» Assigned task
One part of the entries below is wanted: the lines from the one containing "QFuture.isFinished (QFuture.future w) = false" through the one containing "list (Coroutine.Event T". Write those out exactly and nothing else.

── Dataset extract

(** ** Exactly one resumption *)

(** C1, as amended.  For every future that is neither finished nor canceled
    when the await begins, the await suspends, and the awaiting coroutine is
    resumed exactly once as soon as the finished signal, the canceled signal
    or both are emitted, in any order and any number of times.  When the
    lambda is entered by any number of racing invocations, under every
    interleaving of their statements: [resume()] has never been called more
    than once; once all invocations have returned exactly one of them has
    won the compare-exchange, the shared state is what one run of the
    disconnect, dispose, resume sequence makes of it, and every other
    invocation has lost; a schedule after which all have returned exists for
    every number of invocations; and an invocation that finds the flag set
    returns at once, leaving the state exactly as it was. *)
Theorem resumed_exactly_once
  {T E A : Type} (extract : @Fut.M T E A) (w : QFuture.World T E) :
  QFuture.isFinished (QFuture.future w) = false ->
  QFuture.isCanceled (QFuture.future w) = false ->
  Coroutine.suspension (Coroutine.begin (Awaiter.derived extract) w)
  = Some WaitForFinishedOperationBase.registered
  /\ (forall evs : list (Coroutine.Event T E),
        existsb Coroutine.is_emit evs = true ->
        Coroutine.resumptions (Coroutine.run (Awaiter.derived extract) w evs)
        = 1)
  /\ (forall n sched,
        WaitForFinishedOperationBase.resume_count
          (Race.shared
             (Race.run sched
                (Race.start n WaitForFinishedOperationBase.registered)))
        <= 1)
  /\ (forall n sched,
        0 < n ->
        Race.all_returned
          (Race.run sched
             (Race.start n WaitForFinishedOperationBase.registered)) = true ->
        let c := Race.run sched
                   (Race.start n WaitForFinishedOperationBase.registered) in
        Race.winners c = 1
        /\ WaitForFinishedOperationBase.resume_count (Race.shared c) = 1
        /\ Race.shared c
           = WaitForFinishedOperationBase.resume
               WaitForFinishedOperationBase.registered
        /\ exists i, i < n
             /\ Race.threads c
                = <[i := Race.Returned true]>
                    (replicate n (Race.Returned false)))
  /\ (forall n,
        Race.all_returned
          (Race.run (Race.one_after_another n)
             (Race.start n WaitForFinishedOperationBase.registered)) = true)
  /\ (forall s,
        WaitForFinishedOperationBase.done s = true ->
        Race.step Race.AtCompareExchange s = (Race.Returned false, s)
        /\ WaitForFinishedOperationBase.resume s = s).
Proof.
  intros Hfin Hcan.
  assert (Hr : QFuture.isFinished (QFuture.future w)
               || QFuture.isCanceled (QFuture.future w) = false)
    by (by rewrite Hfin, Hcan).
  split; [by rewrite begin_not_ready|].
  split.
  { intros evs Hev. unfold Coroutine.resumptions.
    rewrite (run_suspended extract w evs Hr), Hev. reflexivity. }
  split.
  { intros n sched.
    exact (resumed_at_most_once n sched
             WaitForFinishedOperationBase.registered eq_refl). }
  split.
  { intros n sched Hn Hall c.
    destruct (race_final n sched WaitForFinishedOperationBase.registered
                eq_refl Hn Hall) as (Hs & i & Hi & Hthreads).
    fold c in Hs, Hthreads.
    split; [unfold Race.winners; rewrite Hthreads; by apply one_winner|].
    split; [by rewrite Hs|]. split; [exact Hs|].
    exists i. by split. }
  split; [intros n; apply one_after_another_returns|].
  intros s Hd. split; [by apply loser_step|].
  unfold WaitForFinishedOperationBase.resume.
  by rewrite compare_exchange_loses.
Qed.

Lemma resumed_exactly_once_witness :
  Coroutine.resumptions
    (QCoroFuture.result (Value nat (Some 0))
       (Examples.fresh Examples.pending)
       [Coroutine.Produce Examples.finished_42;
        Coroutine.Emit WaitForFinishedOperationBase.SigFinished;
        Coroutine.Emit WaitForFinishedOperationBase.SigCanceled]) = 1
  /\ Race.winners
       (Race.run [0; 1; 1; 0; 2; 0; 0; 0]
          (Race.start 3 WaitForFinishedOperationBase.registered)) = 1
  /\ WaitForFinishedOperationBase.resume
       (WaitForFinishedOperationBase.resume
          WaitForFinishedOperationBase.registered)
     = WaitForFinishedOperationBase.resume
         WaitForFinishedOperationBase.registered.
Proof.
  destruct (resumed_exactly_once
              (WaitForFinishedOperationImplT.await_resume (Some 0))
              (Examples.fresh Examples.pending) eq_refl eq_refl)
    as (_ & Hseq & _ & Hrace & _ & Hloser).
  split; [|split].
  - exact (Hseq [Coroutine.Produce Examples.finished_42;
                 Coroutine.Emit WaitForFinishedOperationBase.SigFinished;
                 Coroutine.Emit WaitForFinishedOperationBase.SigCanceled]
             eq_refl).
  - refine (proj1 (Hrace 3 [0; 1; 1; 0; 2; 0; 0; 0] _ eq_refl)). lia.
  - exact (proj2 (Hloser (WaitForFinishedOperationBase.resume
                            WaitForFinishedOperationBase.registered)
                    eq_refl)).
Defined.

────

» Answer section
  QFuture.isFinished (QFuture.future w) = false ->
  QFuture.isCanceled (QFuture.future w) = false ->
  Coroutine.suspension (Coroutine.begin (Awaiter.derived extract) w)
  = Some WaitForFinishedOperationBase.registered
  /\ (forall evs : list (Coroutine.Event T E),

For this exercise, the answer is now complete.